» **EXERCISE GOAL**:
Your answer must hold only the lines below from the line containing "eapply (look_upd2 _" through the line containing "ni_ok n ∧ good cs a k (ni_view n ibs cbs).", each reproduced exactly.

________________

(** The flits a port stalls and the freeing credits it owes are all the network sees. *)
Lemma port_becomes_same n i p p' n' ibs cbs :
  port_becomes n i p p' n' → (∀ v, stall_view v p' = stall_view v p) →
  (∀ v, frees v (outCreditQueue p') = frees v (outCreditQueue p)) →
  node_step (ni_view n ibs cbs) (ni_view n' ibs cbs).
Proof.
  intros [Hp Hr Ho Hs Hv _] Hst Hfr. apply step_stay; cbn; rewrite ?Ho, ?Hs, ?Hv; try by intros ? ?.
  - intros i' v. cbn. by eapply look_same.
  - intros i' v. cbn. by eapply look_same.
Qed.

Lemma stall_view_nil v p :
  of_vc v (m_stall_queue p) = [] ↔ stall_view v p = no_vc.
Proof.
  unfold stall_view, types_of. destruct (of_vc _ _) as [|f fs]; cbn; naive_solver.
Qed.

(** The credit that frees channel [v]. *)
Lemma frees_credit v' q route v cur :
  frees v' (FlitBuffer.insert q (new_Credit route v true cur)) =
    if decide (v' = v) then S (frees v q) else frees v' q.
Proof.
  rewrite frees_insert. cbn. destruct (decide (v' = v)) as [->|Hne].
  - rewrite decide_True by done. lia.
  - rewrite decide_False by naive_solver. lia.
Qed.

(** A stalled flit leaves for the coherence controller. *)
Lemma eject_good cs a k n i p p' n' f before rest route cur ibs cbs :
  good cs a k (ni_view n ibs cbs) → port_becomes n i p p' n' →
  m_stall_queue p = before ++ f :: rest → m_stall_queue p' = before ++ rest →
  outCreditQueue p' =
    FlitBuffer.insert (outCreditQueue p) (new_Credit route (flit_m_vc f) true cur) →
  good cs a k (ni_view n' ibs cbs).
Proof.
  intros Hg Hpb Hq Hq' Hc. set (v := flit_m_vc f) in *. destruct Hpb as [Hp Hr Ho Hs Hv _].
  assert (nv_in (ni_view n ibs cbs) i v = stall_view v p) as Hin.
  { cbn. by rewrite (look_Some _ _ _ _ _ Hp). }
  assert (of_vc v (before ++ f :: rest) = of_vc v before ++ f :: of_vc v rest) as HF.
  { rewrite of_vc_app, of_vc_cons. by rewrite decide_True. }
  assert (of_vc v before = [] ∧ of_vc v rest = [] ∧ flit_m_type f = HEAD_TAIL_) as (Hb & Hrs & Hty).
  { assert (vv_flits (stall_view v p) = types_of (of_vc v (before ++ f :: rest))) as E.
    { unfold stall_view. rewrite Hq. by destruct (types_of _). }
    rewrite HF in E. unfold types_of in E. rewrite fmap_app in E.
    destruct (of_vc v before) as [|g gs]; cbn in E; rewrite <- Hin in E.
    - apply (good_one_flit _ _ _ _ _ _ Hg) in E as [-> E]. by apply fmap_nil_inv in E.
    - apply (good_one_flit _ _ _ _ _ _ Hg) in E as [_ E]. by destruct gs. }
  assert (stall_view v p = mkVcView ACTIVE_ (-1) (-1) [HEAD_TAIL_]) as Hsv.
  { unfold stall_view. rewrite Hq. rewrite HF, Hb, Hrs. unfold types_of. cbn. by rewrite Hty. }
  eapply good_step; [exact Hg|].
  apply (step_eject _ _ i v (-1) []); cbn; rewrite ?Ho, ?Hs, ?Hv; try by intros ? ?.
  - by rewrite (look_Some _ _ _ _ _ Hp).
  - eapply look_upd2; [exact Hr|exact Hp|]. intros v'. case_decide as Hv'.
    + subst v'. apply stall_view_nil. by rewrite Hq', of_vc_app, Hb, Hrs.
    + unfold stall_view. rewrite Hq, Hq', !of_vc_app, of_vc_cons.
      by rewrite (decide_False (P := flit_m_vc f = v')) by naive_solver.
  - rewrite (look_Some _ _ _ _ _ Hp).
    eapply (look_upd2 _ (λ v p, frees v (outCreditQueue p))); [exact Hr|exact Hp|].
    intros v'. cbn. rewrite Hc. apply frees_credit.
Qed.

(** The interface [n] at node [k] of a network that is as it should be. *)
Definition ni_good (cs : list chan) (a : Z → node_view) (k : Z) (ibs cbs : list FlitBuffer.t)
    (n : t) : Prop :=
  ni_ok n ∧ good cs a k (ni_view n ibs cbs).

Section receiving.
  Context `{MachineTypes}.
  Variables (cs : list chan) (a : Z → node_view) (k : Z).
  Implicit Types (n : t) (ibs cbs : list FlitBuffer.t).

Lemma same_flits_good ibs cbs n n' :
  same_flits n n' → ni_good cs a k ibs cbs n → ni_good cs a k ibs cbs n'.
Proof.
  intros Hs [Hn Hg]. split; [by eapply same_flits_ok|].
  destruct Hs as [Hu _]. by rewrite (same_ni_units_view _ _ _ _ Hu).
Qed.

Lemma upd_inport_good ibs cbs n i f n' :
  upd_inport n i f = Ok n' → (∀ p, m_stall_queue (f p) = m_stall_queue p) →
  (∀ p, outCreditQueue (f p) = outCreditQueue p) →
  ni_good cs a k ibs cbs n → ni_good cs a k ibs cbs n'.
Proof.
  intros (p & Hp)%upd_inport_becomes Hst Hq [Hn Hg]. split; [by eapply port_becomes_ok|].
  eapply good_step; [exact Hg|]. eapply port_becomes_same; [exact Hp|..].
  - intros v. unfold stall_view. by rewrite Hst.
  - intros v. by rewrite Hq.
Qed.
(** An interface that is replaced by one as good. *)
Lemma station_ok s j st st' ls' stats store :
  closed_ok cs s → vget (sy_stations s) j = Ok st → vset (sy_stations s) j st' = Ok ls' →
  (ni_good cs (sviews s) (-1 - j) (NetworkLink.linkBuffer <$> st_in st)
     (NetworkLink.linkBuffer <$> st_credit st) (st_ni st) →
   ni_good cs (sviews s) (-1 - j) (NetworkLink.linkBuffer <$> st_in st')
     (NetworkLink.linkBuffer <$> st_credit st') (st_ni st')) →
  closed_ok cs (mkSystem (sy_routers s) ls' stats store).
Proof.
  intros [Ha Hs [Hi Hn]] Hst Hset Hg. apply vget_Ok in Hst.
  assert (station_of (-1 - j) = j) as Hp by (unfold station_of; lia).
  assert (sviews s (-1 - j) = station_view st) as Hv by (apply sviews_station; by rewrite Hp).
  destruct Hg as [Hok Hg].
  { split; [apply (Forall_zlookup _ _ _ _ Hn Hst)|].
    change (good cs (sviews s) (-1 - j) (station_view st)). rewrite <- Hv. by apply good_node. }
  pose proof (vset_replaced _ _ _ _ Hset) as Hr.
  destruct (good_self _ _ (sviews (mkSystem (sy_routers s) ls' stats store)) _ _ Hg) as [Ha' Hs'].
  - apply sviews_station. cbn. rewrite Hp. by apply (replaced_eq _ _ _ _ Hr).
  - intros i Hne. unfold sviews. cbn. destruct (0 <=? i); [done|].
    unfold stations_table, table. rewrite (look_replaced _ _ _ _ _ _ _ Hr), decide_False; [done|].
    unfold station_of. lia.
  - split; [done|done|]. split; [done|]. by eapply Forall_vset.
Qed.

Lemma wake_station_ok e j s s' :
  closed_ok cs s → wake_station e j s = Ok s' → closed_ok cs s'.
Proof.
  intros Hok Hw. unfold wake_station in Hw. step_bind Hw as st Hst.
  step_bind Hw as [[[[n stats] store] ibs] cbs] Hn. step_bind Hw as ls Hls. injection Hw as <-.
  eapply station_ok; [exact Hok|exact Hst|exact Hls|]. cbn. intros Hg.
  destruct (ni_wakeup_lengths _ _ _ _ _ _ _ _ _ _ _ Hn) as [L1 L2]. rewrite length_fmap in L1, L2.
  rewrite !link_buffers by done. by eapply ni_wakeup_good.
Qed.

Lemma on_ni_ok j f s s' :
  (∀ n n', f n = Ok n' → same_flits n n') → closed_ok cs s → on_ni j f s = Ok s' →
  closed_ok cs s'.
Proof.
  intros Hf Hok Hw. unfold on_ni in Hw. step_bind Hw as ls Hls. injection Hw as <-.
  unfold vupd in Hls. step_bind Hls as st Hst. step_bind Hls as st' Hst'.
  step_bind Hst' as n' Hn%Hf. injection Hst' as <-.
  eapply station_ok; [exact Hok|exact Hst|exact Hls|]. by apply same_flits_good.
Qed.

Lemma step_ok s s' : closed_ok cs s → system_step cs s s' → closed_ok cs s'.
Proof.
  intros Hok [e k Hw|e j Hw|cur c Hc Hw|cur c Hc Hw|cur j r Hw|cur j Hw|j ins outs store s1 Hw ->].
  - by eapply wake_router_ok.
  - by eapply wake_station_ok.
  - by eapply wake_channel_ok.
  - by eapply wake_channel_credit_ok.
  - eapply on_ni_ok; [|exact Hok|exact Hw]. cbn. intros n n' Hn. unfold NetworkInterface.enqueueTracePacket in Hn.
    apply scheduleEvent_flits in Hn. by etransitivity.
  - eapply on_ni_ok; [|exact Hok|exact Hw]. intros n n' Hn.
    unfold NetworkInterface.dequeueCallback in Hn. by inv_result.
  - eapply on_ni_ok in Hw as [Ha Hs Hu]; [by split|by intros n n' [= <-]|exact Hok].
Qed.

(** ** Systems that have not run *)

(** An interface with one output port, and its credit link, that holds no flit and whose
    channels are free; it may have records of the trace and messages to send. *)
Definition fresh_station st : Prop :=
  let n := st_ni st in
  length (NetworkInterface.outPorts n) = 1%nat ∧
  Forall (λ p, empty_buffer (NetworkInterface.outFlitQueue p)) (NetworkInterface.outPorts n) ∧
  Forall (λ p, empty_buffer (NetworkInterface.outCreditQueue p) ∧
               NetworkInterface.m_stall_queue p = []) (NetworkInterface.inPorts n) ∧
  Forall fresh_out_vc (NetworkInterface.outVcState n) ∧
  Forall empty_buffer (NetworkInterface.niOutVcs n) ∧
  NetworkInterface.m_trace_injection_queue n = [] ∧
  Forall (λ l, empty_buffer (NetworkLink.linkBuffer l)) (st_in st) ∧
  Forall (λ l, empty_buffer (NetworkLink.linkBuffer l)) (st_credit st) ∧
  length (st_credit st) = 1%nat.

Definition fresh_system s : Prop :=
  Forall fresh_node (sy_routers s) ∧ Forall fresh_station (sy_stations s).

Lemma fresh_station_blank st : fresh_station st → blank (station_view st).
Proof.
  intros (_ & Ho & Hi & Hv & Hq & _ & Hl & Hc & _).
  split_and!; intros; cbn; rewrite ?look_fmap.
  - apply look_default. eapply Forall_impl; [exact Hi|]. intros p [_ Hp]. unfold stall_view. by rewrite Hp.
  - apply look_default. eapply Forall_impl; [exact Hl|]. intros l He. by apply empty_views.
  - apply look_default. eapply Forall_impl; [exact Hi|]. intros p [He _]. by apply empty_views.
  - case_decide; [|done]. apply look_default. eapply Forall_impl; [exact Hv|]. by intros x (_ & -> & _).
  - apply look_default. eapply Forall_impl; [exact Ho|]. intros p He. by apply empty_views.
  - case_decide; [|done]. apply look_default. eapply Forall_impl; [exact Hq|].
    unfold empty_buffer. by intros b ->.
  - apply look_default. eapply Forall_impl; [exact Hc|]. intros l He. by apply empty_views.
Qed.

Lemma fresh_station_ok st : fresh_station st → ni_ok (st_ni st).
Proof.
  intros (H1 & _ & _ & _ & Hq & Hi & _). split; [done| |by rewrite Hi; constructor].
  intros v q Hv. rewrite (Forall_zlookup _ _ _ _ Hq Hv). constructor.
Qed.

Lemma blank_single N : blank N → node_single N.
Proof.
  intros (H1 & H2 & _ & _ & H5 & H6 & _). split_and!; intros;
    rewrite ?H1, ?H2, ?H5, ?H6; constructor.
Qed.

Lemma fresh_closed_ok s : fresh_system s → closed_ok cs s.
Proof.
  intros [Hr Hn].
  assert (∀ k, blank (sviews s k)) as Hb.
  { intros k. unfold sviews. destruct (0 <=? k).
    - unfold views, look. destruct (zlookup _ k) as [d|] eqn:Hd; [|apply no_view_blank].
      apply fresh_node_blank, (Forall_zlookup _ _ _ _ Hr Hd).
    - unfold stations_table, table, look. destruct (zlookup _ _) as [st|] eqn:Hd;
        [|apply no_view_blank]. apply fresh_station_blank, (Forall_zlookup _ _ _ _ Hn Hd). }
  split; [by apply blank_ok|intros k; by apply blank_single|].
  split; [|eapply Forall_impl; [exact Hn|apply fresh_station_ok]].
  eapply Forall_impl; [exact Hr|]. by intros d ((_ & _ & _ & Hq) & _).
Qed.

Lemma reachable_closed_ok s0 s :
  fresh_system s0 → rtc (system_step cs) s0 s → closed_ok cs s.
Proof.
  intros Hf%fresh_closed_ok. induction 1 as [|s1 s2 s3 Hs _ IH]; [done|].
  apply IH. by eapply step_ok.
Qed.

(** ** What the code relies on *)

(** The flits of channel [w] of [c], as in [channel_flits], and its freeing credits on the
    way back. *)
Definition system_flits s (c : chan) (w i : Z) : list flit_type :=
  vv_flits (nv_in (sviews s (ch_dst c)) (ch_in c) w) ++
  nv_link (sviews s (ch_dst c)) (ch_in c) w ++
  nv_queue (sviews s (ch_src c)) (ch_out c) w ++ nv_switch (sviews s (ch_src c)) i (ch_out c) w.

Definition system_frees s (c : chan) (w : Z) : nat :=
  (nv_free (sviews s (ch_dst c)) (ch_in c) w + nv_credit (sviews s (ch_src c)) (ch_out c) w)%nat.

Lemma read_single p l q :
  single l → read p l = Some q → l = [] ∧ q = p ∨ l = [HEAD_TAIL_] ∧ p = Fresh ∧ q = Complete.
Proof.
  destruct l as [|ty l]; intros Hs Hr; [by injection Hr as ->; left|].
  apply single_cons in Hs as [-> _]. cbn in Hr. destruct p; try done. cbn in Hr.
  apply read_complete in Hr as [-> ->]. by right.
Qed.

________________

» **EXERCISE RESPONSE**:
    eapply (look_upd2 _ (λ v p, frees v (outCreditQueue p))); [exact Hr|exact Hp|].
    intros v'. cbn. rewrite Hc. apply frees_credit.
Qed.

(** The interface [n] at node [k] of a network that is as it should be. *)
Definition ni_good (cs : list chan) (a : Z → node_view) (k : Z) (ibs cbs : list FlitBuffer.t)
    (n : t) : Prop :=
  ni_ok n ∧ good cs a k (ni_view n ibs cbs).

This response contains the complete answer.